The same rationale was also applied in the case of ”new” Chinatown studies. The earlier descriptive studies of Chinatown either over-romanticized the exotic quality of an ethnic enclave, or highlighted the worst side of humanity. To see Chinatown as a unique economic system is perhaps a new approach that is not without controversy. Zhou (1992), herself a new immigrant scholar from China, took the conceptual framework of her major advisor A. Portes, and wrote and published her dissertation on New York’s Chinatown. She ably showed how a separate economic system had developed and embedded in urban America. Zhou’s book on Chinatown is refreshingly different from several other volumes on the same topic published between the latter part of the 1970s to the early part of the 1990s that continued to portray patterns of conflict and cleavage (Wong 1977; Kuo 1977; Kwon 1987; Kinkead 1992).

The rise of Asian-American Studies programs, either as a part of multicultural or ethnic studies, or as an independent program, certainly has been instrumental in the increasing research and number of publications that deal with Asian-American communities. Given the interdisciplinary nature of the field, the multitudes of topics to be covered, and the unusual personal experiences of writers, the uneven quality of these publications is expected and sometimes unavoidable. Among studies on new communities, on income and status attainment, and on racial and ethnic relations, there appeared to be a genuine effort to formulate theoretically applicable concepts, and to use existing theories and models, which compared to fairly good and important descriptive studies of an earlier era, both before and after World War II. A good example is the analysis of the Korean rotating credit associations in Los Angeles (Light, Kwuon, and Zhong 1990), in which the authors examined the functions of financing and savings groups based on informal trust in Korean business communities.
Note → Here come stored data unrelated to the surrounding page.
(** The content length after the callbacks depends only on the pending flag, or is the
    one from before when no header sets it. *)
Lemma callbacks_length es : ∀ t1 t2, is_post_length_ t1 = is_post_length_ t2 →
  is_post_length_ (fold_left callback es t1) = is_post_length_ (fold_left callback es t2) ∧
  (content_length_ (fold_left callback es t1) = content_length_ (fold_left callback es t2) ∨
   content_length_ (fold_left callback es t1) = content_length_ t1).
Proof.
  induction es as [|e es IH]; intros t1 t2 Hf; cbn [fold_left]; [auto|].
  destruct (IH (callback t1 e) (callback t2 e)) as [Hp Hc]; [destruct e; cbn; rewrite ?Hf; done|].
  split; [done|]. destruct Hc as [Hc|Hc]; [by left|]. destruct (is_post_length_ t1) eqn:E1.
  - destruct e; cbn in Hc |- *; rewrite ?E1 in Hc; try (by right).
    left. apply callbacks_sync; cbn; by rewrite <- ?Hf, ?E1.
  - right. rewrite Hc. destruct e; cbn; by rewrite ?E1.
Qed.

(** A request without an upgrade header leaves the upgrade field alone. *)
Definition plain_event (e : http_event) : Prop :=
  match e with ev_header_field f => lower f ≠ bytes_of_string "upgrade" | _ => True end.

Lemma callbacks_plain es : Forall plain_event es → ∀ t, is_upgrade t = false →
  upgrade_ (fold_left callback es t) = upgrade_ t ∧ is_upgrade (fold_left callback es t) = false.
Proof.
  induction 1 as [|e es He _ IH]; intros t Ht; cbn [fold_left]; [done|].
  destruct (IH (callback t e)) as [-> ->]; [|split; [|done]]; destruct e; cbn in *; rewrite ?Ht; try done.
  by rewrite bool_decide_eq_false_2.
Qed.

(** The parser consumes the whole text of a plain request, with [es] as callbacks. *)
Definition plain_run (text : list Z) (es : list http_event) : Prop :=
  http_parser_execute text = mkRun es (zlen text) false ∧ Forall plain_event es.

(** The length announced by the headers of a request. *)
Definition announced (es : list http_event) : Z :=
  content_length_ (fold_left callback es CHttpTextBuffer_default).

(** [try_parse] on a plain request, by the state the request text is added to. *)
Lemma try_parse_plain t text es :
  is_completed_ t = false → is_upgrade t = false → is_websocket t = false →
  is_post_length_ t = false → 0 < announced es →
  plain_run (http_request_text_ t ++ text) es → zlen (http_post_text_ t ++ body_text es) < 2 ^ 31 →
  let t' := snd (try_parse t text) in
  http_post_text_ t' = http_post_text_ t ++ body_text es ∧
  http_request_text_ t' = http_request_text_ t ++ text ∧ upgrade_ t' = upgrade_ t ∧
  is_post_length_ t' = is_post_length_ (fold_left callback es CHttpTextBuffer_default) ∧
  (if zlen (http_post_text_ t ++ body_text es) <? announced es
   then fst (try_parse t text) = 1 ∧ is_completed_ t' = false ∧ is_upgrade t' = false
   else fst (try_parse t text) = 0 ∧ is_completed_ t' = true).
Proof.
  intros Hc Hu Hw Hp Hn [Hrun Hpl] Hlen. unfold try_parse. rewrite Hc. cbn [http_request_text_ set_request].
  rewrite Hrun. cbn [r_events r_nparsed r_upgrade].
  set (t0 := set_request t (http_request_text_ t ++ text)).
  destruct (callbacks_plain es Hpl t0 Hu) as [Eu Eiu].
  pose proof (callbacks_request es t0) as Er. pose proof (callbacks_post es t0) as Epost.
  pose proof (callbacks_completed es t0) as Ec.
  destruct (callbacks_length es CHttpTextBuffer_default t0) as [Epl Hcl]; [by cbn; rewrite Hp|].
  assert (Ecl : content_length_ (fold_left callback es t0) = announced es).
  { destruct Hcl as [E|E]; [by symmetry|]. unfold announced in Hn. rewrite E in Hn. cbn in Hn. lia. }
  rewrite Er. cbn [http_request_text_ t0 set_request]. rewrite Z.eqb_refl. cbn [negb].
  assert (Ew : is_websocket (fold_left callback es t0) = false) by (unfold is_websocket in *; by rewrite Eu).
  rewrite Ew, Ecl, Epost. cbn [http_post_text_ t0 set_request].
  pose proof (zlen_nonneg (http_post_text_ t ++ body_text es)).
  replace (i32 (zlen (http_post_text_ t ++ body_text es))) with (zlen (http_post_text_ t ++ body_text es)) by mach.
  rewrite (proj2 (Z.ltb_lt 0 _)) by done. cbn [andb].
  destruct (Z.ltb_spec (zlen (http_post_text_ t ++ body_text es)) (announced es)); cbn [fst snd].
  - rewrite Ec, Eiu. split_and!; done.
  - split_and!; done.
Qed.

End WithParser.

(** ** Decimal texts *)

Lemma dec_digits_acc fuel : ∀ z acc, dec_digits fuel z acc = dec_digits fuel z [] ++ acc.
Proof.
  induction fuel as [|fuel IH]; intros z acc; cbn [dec_digits]; [done|].
  destruct (z / 10 =? 0); [done|]. rewrite IH, (IH _ [_]), <- app_assoc. done.
Qed.

Lemma digits_val_app s1 s2 : Forall (λ c, isdigit c = true) s1 → ∀ n,
  digits_val (s1 ++ s2) n = digits_val s2 (digits_val s1 n).
Proof. induction 1 as [|c s1 Hc _ IH]; intros n; cbn [digits_val app]; [done|]. by rewrite Hc, IH. Qed.

Lemma dec_digits_spec fuel : ∀ z, 0 <= z < 10 ^ Z.of_nat fuel → (0 < fuel)%nat →
  Forall (λ c, isdigit c = true) (dec_digits fuel z []) ∧ dec_digits fuel z [] ≠ [] ∧
  digits_val (dec_digits fuel z []) 0 = z.
Proof.
  induction fuel as [|fuel IH]; intros z Hz Hf; [lia|]. cbn [dec_digits].
  assert (Hd : isdigit (48 + z mod 10) = true).
  { unfold isdigit. pose proof (Z.mod_pos_bound z 10). rewrite andb_true_iff, !Z.leb_le. lia. }
  destruct (Z.eqb_spec (z / 10) 0) as [E|E].
  - split_and!; [by repeat constructor|done|]. cbn [digits_val]. rewrite Hd.
    pose proof (Z.div_mod z 10). lia.
  - rewrite dec_digits_acc. rewrite Nat2Z.inj_succ, Z.pow_succ_r in Hz by lia.
    assert (0 < fuel)%nat by (destruct fuel; [cbn in Hz; Z.to_euclidean_division_equations; lia|lia]).
    destruct (IH (z / 10)) as (Hall & Hne & Hv); [Z.to_euclidean_division_equations; lia|done|].
    split_and!.
    + apply Forall_app. split; [done|by repeat constructor].
    + by destruct (dec_digits fuel (z / 10) []).
    + rewrite digits_val_app, Hv by done. cbn [digits_val]. rewrite Hd. pose proof (Z.div_mod z 10). lia.
Qed.

(** A digit text is read back by [atoi], up to what is no digit. *)
Lemma c_str_digits d rest : Forall (λ c, isdigit c = true) d → c_str (d ++ rest) = d ++ c_str rest.
Proof. induction 1 as [|c d Hc _ IH]; cbn [app c_str]; [done|]. rewrite IH. by destruct (Z.eqb_spec c 0) as [->|]. Qed.

Lemma atoi_decimal n rest : 0 <= n < 2 ^ 31 → (∀ k, digits_val (c_str rest) k = k) → atoi (decimal n ++ rest) = n.
Proof.
  intros Hn Hstop. unfold atoi, decimal. rewrite (proj2 (Z.ltb_ge n 0)) by lia.
  destruct (dec_digits_spec 20 n) as (Hall & Hne & Hv); [lia|lia|].
  set (d := dec_digits 20 n []) in *. rewrite c_str_digits by done.
  assert (Hd : digits_val (d ++ c_str rest) 0 = n) by (by rewrite digits_val_app, Hv).
  destruct d as [|c d]; [done|]. inversion_clear Hall as [|? ? Hc _]. cbn [app skip_blanks] in *.
  unfold isdigit in Hc. apply andb_true_iff in Hc as [H1%Z.leb_le H2%Z.leb_le].
  assert (isspace c = false) as ->.
  { unfold isspace. rewrite orb_false_iff, andb_false_iff, Z.eqb_neq, !Z.leb_gt. lia. }
  rewrite (proj2 (Z.eqb_neq c 45)), (proj2 (Z.eqb_neq c 43)), Hd by lia.
  unfold saturate64. mach.
Qed.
The most noticeable achievement of the Asian-American Studies programs in the 1970s through the 1990s is the abundant effort to compile important bibliographies, by searching for research materials that are normally scattered through scientific journals, unpublished files, doctoral and masters’ dissertations, working papers, diaries, and conference proceedings. The federal government is credited with making bibliographies on Indochinese refugees, either through the U.S. Government Printing Office, or at the University of Minnesota Southeast Asian Refugee Studies Project (see references at the end of this section). Finally, the rise of Asian-American Studies programs increased efforts to establish libraries and documentation centers in a number of universities throughout the country.